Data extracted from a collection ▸
- - -

(* ===== verification/Pbkdf2.v ===== *)
(** * Pbkdf2: the derivation of WPA keys from passphrases

    Models src/usr/src/sbin/bioctl/pbkdf2.c (hmac_sha1, pkcs5_pbkdf2), which
    setifwpakey calls, on top of Sha1.  The theorems relate it to HMAC of
    RFC 2104 and PBKDF2 of RFC 2898. *)
From coqutil Require Import Byte Word.LittleEndianList.
From stdpp Require Import base list.
From S2P Require Import Prelude Sha1.

(** ** hmac_sha1 *)

Definition xor_byte (b : byte) (v : Z) : byte := byte.of_Z (Z.lxor (byte.unsigned b) v).

(** k_pad: the key, padded with zeros to a block, with each byte xored. *)
Definition k_pad (key : list byte) (v : Z) : list byte :=
  map (λ b, xor_byte b v) (key ++ replicate (SHA1_BLOCK_LENGTH - length key) Byte.x00).

(** [stk] is what the buffer of ctx holds before its first use; SHA1Final
    leaves zeros in it.  [digest] is a run of SHA1Init, SHA1Update for each
    piece and SHA1Final. *)
Definition hmac_with (digest : list (list byte) → list byte → option (list byte))
    (stk text key : list byte) : option (list byte) :=
  let wiped := replicate SHA1_BLOCK_LENGTH Byte.x00 in
  '(stk, key) ← (if (SHA1_BLOCK_LENGTH <? length key)%nat then
                   tk ← digest [key] stk; Some (wiped, tk)
                 else Some (stk, key));
  inner ← digest [k_pad key 0x36; text] stk;
  digest [k_pad key 0x5c; inner] wiped.

Definition hmac_sha1 : list byte → list byte → list byte → option (list byte) :=
  hmac_with sha1_digest.

(** ** pkcs5_pbkdf2 *)

Definition xor_bytes (a b : list byte) : list byte :=
  zip_with (λ x y, xor_byte x (byte.unsigned y)) a b.

(** The loop for (i = 1; i < rounds; i++), [n] times. *)
Fixpoint pbkdf2_rounds (stk pass : list byte) (n : nat) (d1 obuf : list byte) : option (list byte) :=
  match n with
  | O => Some obuf
  | S n =>
      d2 ← hmac_sha1 stk d1 pass;
      pbkdf2_rounds stk pass n d2 (xor_bytes obuf d2)
  end.

Definition count_bytes (count : Z) : list byte :=
  map byte.of_Z [Z.land (Z.shiftr count 24) 0xff; Z.land (Z.shiftr count 16) 0xff;
                 Z.land (Z.shiftr count 8) 0xff; Z.land count 0xff].

(** The outer loop; every pass stores at least one byte of the key. *)
Fixpoint pbkdf2_blocks (stk pass salt : list byte) (rounds : nat) (fuel : nat) (count : Z)
    (key_len : nat) : option (list byte) :=
  match fuel, key_len with
  | _, O => Some []
  | O, _ => None
  | S fuel, _ =>
      d1 ← hmac_sha1 stk (salt ++ count_bytes count) pass;
      obuf ← pbkdf2_rounds stk pass (rounds - 1) d1 d1;
      let r := Nat.min key_len SHA1_DIGEST_LENGTH in
      rest ← pbkdf2_blocks stk pass salt rounds fuel (u32 (count + 1)) (key_len - r);
      Some (take r obuf ++ rest)
  end.

(** The result is the return value and the bytes stored at key. *)
Definition pkcs5_pbkdf2 (stk pass salt : list byte) (key_len : nat) (rounds : Z)
  : CM cenv (Z * list byte) :=
  if (rounds <? 1) || (key_len =? 0)%nat then mret (-1, [])
  else if (Zlen salt =? 0) || (2 ^ 64 - 1 - 1 <? Zlen salt) then mret (-1, [])
  else
    ok ← alloc_ok;
    if negb ok then mret (-1, [])
    else match pbkdf2_blocks stk pass salt (Z.to_nat rounds) key_len 1 key_len with
    | Some key => mret (0, key)
    | None => stopM SFuel
    end.

(** ** RFC 2104 and RFC 2898 *)

(** HMAC for a hash function with blocks of 64 bytes. *)
Definition HMAC_with (hash : list byte → list byte) (key text : list byte) : list byte :=
  let k := if (SHA1_BLOCK_LENGTH <? length key)%nat then hash key else key in
  let k0 := k ++ replicate (SHA1_BLOCK_LENGTH - length k) Byte.x00 in
  let pad v := map (λ b, xor_byte b v) k0 in
  hash (pad 0x5c ++ hash (pad 0x36 ++ text)).

Definition HMAC : list byte → list byte → list byte := HMAC_with fips_sha1.

Lemma hmac_with_spec digest hash stk text key :
  (∀ pieces buf, length buf = 64%nat → digest pieces buf = Some (hash (concat pieces))) →
  length stk = 64%nat → hmac_with digest stk text key = Some (HMAC_with hash key text).
Proof.
  intros Hd Hs. unfold hmac_with, HMAC_with.
  destruct (SHA1_BLOCK_LENGTH <? length key)%nat; rewrite ?(Hd _ stk Hs); cbn [mbind option_bind];
    rewrite !Hd by done; cbn [mbind option_bind]; rewrite ?Hd by done; cbn [concat];
    by rewrite ?app_nil_r.
Qed.

(** U_1, U_2, ... of a block: [U P s j] is U_(j+1). *)
Definition U (P s : list byte) (j : nat) : list byte := Nat.iter j (HMAC P) (HMAC P s).

Definition INT (i : Z) : list byte := rev (le_split 4 i).

Definition F (P S : list byte) (c : nat) (i : Z) : list byte :=
  foldl xor_bytes (U P (S ++ INT i) 0) (map (U P (S ++ INT i)) (seq 1 (c - 1))).

(** The concatenation of the blocks number [i], [i+1], ... *)
Fixpoint T (P S : list byte) (c : nat) (i : Z) (l : nat) : list byte :=
  match l with
  | O => []
  | Datatypes.S l => F P S c i ++ T P S c (i + 1) l
  end.

(** The derived key of [n] bytes. *)
Definition PBKDF2 (P S : list byte) (c n : nat) : list byte :=
  take n (T P S c 1 ((n + 19) `div` 20)).

Lemma count_bytes_spec i : count_bytes i = INT i.
Proof.
  unfold count_bytes, INT. cbn [map]. rewrite !of_Z_land.
  change (le_split 4 i) with [byte.of_Z i; byte.of_Z (Z.shiftr i 8);
    byte.of_Z (Z.shiftr (Z.shiftr i 8) 8); byte.of_Z (Z.shiftr (Z.shiftr (Z.shiftr i 8) 8) 8)].
  by rewrite !Z.shiftr_shiftr by lia.
Qed.

Lemma length_fips_sha1 m : length (fips_sha1 m) = 20%nat.
Proof. unfold fips_sha1. by destruct (absorb _ _).1 as [[[[a b] c] d] e]. Qed.

Lemma length_F P s c i : length (F P s c i) = 20%nat.
Proof.
  unfold F. assert (∀ j, length (U P (s ++ INT i) j) = 20%nat) as HU.
  { intros [|j]; apply length_fips_sha1. }
  generalize (U P (s ++ INT i) 0) (HU 0%nat). generalize (seq 1 (c - 1)).
  induction l as [|j l IH]; intros o Ho; [done|]. cbn [map foldl]. apply IH.
  unfold xor_bytes. rewrite length_zip_with, Ho, HU. done.
Qed.

Section derivation.
Context (stk : list byte) (Hstk : length stk = 64%nat).

Lemma hmac_sha1_spec text key : hmac_sha1 stk text key = Some (HMAC key text).
Proof using Hstk. apply hmac_with_spec; [apply sha1_digest_spec|done]. Qed.

Lemma pbkdf2_rounds_spec P s n : ∀ k,
  pbkdf2_rounds stk P n (U P s k) (foldl xor_bytes (U P s 0) (map (U P s) (seq 1 k)))
  = Some (foldl xor_bytes (U P s 0) (map (U P s) (seq 1 (k + n)))).
Proof using Hstk.
  induction n as [|n IH]; intros k; cbn [pbkdf2_rounds]; [by rewrite Nat.add_0_r|].
  rewrite hmac_sha1_spec. cbn [mbind option_bind].
  change (HMAC P (U P s k)) with (U P s (S k)).
  replace (k + S n)%nat with (S k + n)%nat by lia. rewrite <- IH.
  by rewrite (seq_S k 1), map_app, foldl_app.
Qed.

Lemma pbkdf2_blocks_spec P s c fuel : ∀ i n,
  (1 ≤ c)%nat → (n ≤ fuel)%nat → 0 < i → i + Z.of_nat n < 2 ^ 32 →
  pbkdf2_blocks stk P s c fuel i n = Some (take n (T P s c i ((n + 19) `div` 20))).
Proof using Hstk.
  induction fuel as [|fuel IH]; intros i n Hc Hn Hi Hb; (destruct n as [|n]; [done|]); [lia|].
  cbn [pbkdf2_blocks]. rewrite hmac_sha1_spec, count_bytes_spec. cbn [mbind option_bind].
  pose proof (pbkdf2_rounds_spec P (s ++ INT i) (c - 1) 0) as E. cbn [seq map foldl Nat.add] in E.
  change (HMAC P (s ++ INT i)) with (U P (s ++ INT i) 0). rewrite E. cbn [mbind option_bind].
  fold (F P s c i). unfold SHA1_DIGEST_LENGTH.
  rewrite u32_small, IH by lia. cbn [mbind option_bind]. f_equal.
  assert ((S n + 19) `div` 20 = S ((S n - Nat.min (S n) 20 + 19) `div` 20))%nat as ->.
  { destruct (decide (S n ≤ 20)%nat) as [Hle|Hgt].
    - rewrite Nat.min_l, Nat.sub_diag by lia. cbn [Nat.add].
      rewrite (Nat.div_small 19 20) by lia. symmetry. apply (Nat.div_unique _ 20 1 (n + 0)); lia.
    - rewrite Nat.min_r by lia. replace (S n + 19)%nat with (1 * 20 + (S n - 20 + 19))%nat by lia.
      rewrite Nat.div_add_l by lia. done. }
  cbn [T]. destruct (decide (S n ≤ 20)%nat) as [Hle|Hgt].
  - rewrite Nat.min_l, Nat.sub_diag by lia. rewrite take_0, app_nil_r.
    by rewrite take_app_le by (rewrite length_F; lia).
  - rewrite Nat.min_r by lia. rewrite take_app_ge by (rewrite length_F; lia).
    rewrite length_F. f_equal. apply take_ge. rewrite length_F. lia.
Qed.
End derivation.

Lemma pbkdf2_spec stk pass salt key_len rounds c :
  length stk = 64%nat → alloc_never_fails c →
  1 ≤ rounds → (0 < key_len)%nat → 1 + Z.of_nat key_len < 2 ^ 32 → 0 < Zlen salt < 2 ^ 64 - 1 →
  ∃ c', pkcs5_pbkdf2 stk pass salt key_len rounds c
        = (Ok (0, PBKDF2 pass salt (Z.to_nat rounds) key_len), c') ∧ alloc_never_fails c'.
Proof.
  intros Hs Ha Hr Hk Hb Hl. unfold pkcs5_pbkdf2.
  rewrite (proj2 (Z.ltb_ge rounds 1)), (proj2 (Nat.eqb_neq key_len 0)) by lia.
  rewrite (proj2 (Z.eqb_neq (Zlen salt) 0)), (proj2 (Z.ltb_ge _ (Zlen salt))) by lia. cbn [orb].
  unfold mbind, CM_bind. alloc_step b c1 Hcl Hal. destruct (Hal Ha) as [-> Hc1]. cbn [negb].
  rewrite pbkdf2_blocks_spec by lia. by exists c1.
Qed.

(** ** The theorems *)

(** hmac_sha1 computes the HMAC of RFC 2104 with SHA-1, for keys of any
    length and whatever its stack held before. *)
Theorem hmac_sha1_rfc2104 stk text key :
  length stk = 64%nat → hmac_sha1 stk text key = Some (HMAC key text).
Proof. intros H. by apply hmac_sha1_spec. Qed.

(** C11. When its allocation succeeds, pkcs5_pbkdf2 with a salt, at least one
    round and a key of fewer than 2^32 - 1 bytes returns 0 and stores the
    key that PBKDF2 of RFC 2898 derives with HMAC-SHA-1. *)
Theorem pbkdf2_rfc2898 stk pass salt key_len rounds c :
  length stk = 64%nat → alloc_never_fails c →
  1 ≤ rounds → (0 < key_len)%nat → 1 + Z.of_nat key_len < 2 ^ 32 → 0 < Zlen salt < 2 ^ 64 - 1 →
  ∃ c', pkcs5_pbkdf2 stk pass salt key_len rounds c
        = (Ok (0, PBKDF2 pass salt (Z.to_nat rounds) key_len), c').
Proof. intros. destruct (pbkdf2_spec stk pass salt key_len rounds c) as (c' & E & _); [done..|]. by exists c'. Qed.

Lemma pbkdf2_terminates stk pass salt key_len rounds c :
  length stk = 64%nat → Z.of_nat key_len < 2 ^ 31 →
  (pkcs5_pbkdf2 stk pass salt key_len rounds c).1 ≠ Stop SFuel.
Proof.
  intros Hstk Hk. unfold pkcs5_pbkdf2. destruct (Z.ltb_spec rounds 1); [done|].
  destruct (Nat.eqb_spec key_len 0); [done|]. cbn [orb].
  destruct ((Zlen salt =? 0) || _); [done|]. unfold mbind, CM_bind. alloc_step b c1 Hcl Hal.
  destruct b; [|done]. cbn [negb]. by rewrite pbkdf2_blocks_spec by lia.
Qed.

Lemma length_T P s c i l : length (T P s c i l) = (l * 20)%nat.
Proof.
  revert i. induction l as [|l IH]; intros i; [done|]. cbn [T]. rewrite length_app, length_F, IH. lia.
Qed.

Lemma pbkdf2_length stk pass salt key_len rounds c key c' :
  length stk = 64%nat → Z.of_nat key_len < 2 ^ 31 →
  pkcs5_pbkdf2 stk pass salt key_len rounds c = (Ok (0, key), c') → length key = key_len.
Proof.
  intros Hstk Hk. unfold pkcs5_pbkdf2. destruct (Z.ltb_spec rounds 1); [done|].
  destruct (Nat.eqb_spec key_len 0); [done|]. cbn [orb].
  destruct ((Zlen salt =? 0) || _); [done|]. unfold mbind, CM_bind. alloc_step b c1 Hcl Hal.
  destruct b; [|done]. cbn [negb]. rewrite pbkdf2_blocks_spec by lia.
  generalize (Nat.div_mod_eq (key_len + 19) 20). generalize ((key_len + 19) `div` 20)%nat. intros q Hq [= <- _].
  rewrite length_take, length_T. 
  pose proof (Nat.mod_upper_bound (key_len + 19) 20 ltac:(done)). lia.
Qed.

Lemma hmac_sha1_rfc2104_witness :
  hmac_sha1 (replicate 64 Byte.x00) [Byte.x68; Byte.x69] [Byte.x6b]
  = Some (HMAC [Byte.x6b] [Byte.x68; Byte.x69]).
Proof. apply hmac_sha1_rfc2104. reflexivity. Defined.

(** The second test vector of RFC 3962: "password" salted with
    "ATHENA.MIT.EDUraeburn", two rounds, sixteen bytes. *)
Lemma pbkdf2_rfc2898_witness :
  ∃ c', pkcs5_pbkdf2 (replicate 64 Byte.x00) (map byte.of_Z [112; 97; 115; 115; 119; 111; 114; 100])
          (map byte.of_Z [65; 84; 72; 69; 78; 65; 46; 77; 73; 84; 46; 69; 68; 85; 114; 97; 101; 98;
                          117; 114; 110]) 16 2 (mk_cenv [] 0 [])
        = (Ok (0, map byte.of_Z [0x01; 0xdb; 0xee; 0x7f; 0x4a; 0x9e; 0x24; 0x3e;
                                 0x98; 0x8b; 0x62; 0xc7; 0x3c; 0xda; 0x93; 0x5d]), c').
Proof.
  destruct (pbkdf2_rfc2898 (replicate 64 Byte.x00)
    (map byte.of_Z [112; 97; 115; 115; 119; 111; 114; 100])
    (map byte.of_Z [65; 84; 72; 69; 78; 65; 46; 77; 73; 84; 46; 69; 68; 85; 114; 97; 101; 98;
                    117; 114; 110]) 16 2 (mk_cenv [] 0 [])) as [c' E];
    [reflexivity|constructor|lia|lia|lia|split; reflexivity|].
  exists c'. rewrite E. vm_compute. reflexivity.
Defined.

- - -

WHAT THE TASK ASKS ▸ Beginning at the line with "by rewrite !Z.shiftr_shiftr by lia." and stopping after the line with "(seq 1 (k + n)))).", please write out every line of the data above exactly and nothing else.

SOLUTION TO THIS TASK ▸
  by rewrite !Z.shiftr_shiftr by lia.
Qed.

Lemma length_fips_sha1 m : length (fips_sha1 m) = 20%nat.
Proof. unfold fips_sha1. by destruct (absorb _ _).1 as [[[[a b] c] d] e]. Qed.

Lemma length_F P s c i : length (F P s c i) = 20%nat.
Proof.
  unfold F. assert (∀ j, length (U P (s ++ INT i) j) = 20%nat) as HU.
  { intros [|j]; apply length_fips_sha1. }
  generalize (U P (s ++ INT i) 0) (HU 0%nat). generalize (seq 1 (c - 1)).
  induction l as [|j l IH]; intros o Ho; [done|]. cbn [map foldl]. apply IH.
  unfold xor_bytes. rewrite length_zip_with, Ho, HU. done.
Qed.

Section derivation.
Context (stk : list byte) (Hstk : length stk = 64%nat).

Lemma hmac_sha1_spec text key : hmac_sha1 stk text key = Some (HMAC key text).
Proof using Hstk. apply hmac_with_spec; [apply sha1_digest_spec|done]. Qed.

Lemma pbkdf2_rounds_spec P s n : ∀ k,
  pbkdf2_rounds stk P n (U P s k) (foldl xor_bytes (U P s 0) (map (U P s) (seq 1 k)))
  = Some (foldl xor_bytes (U P s 0) (map (U P s) (seq 1 (k + n)))).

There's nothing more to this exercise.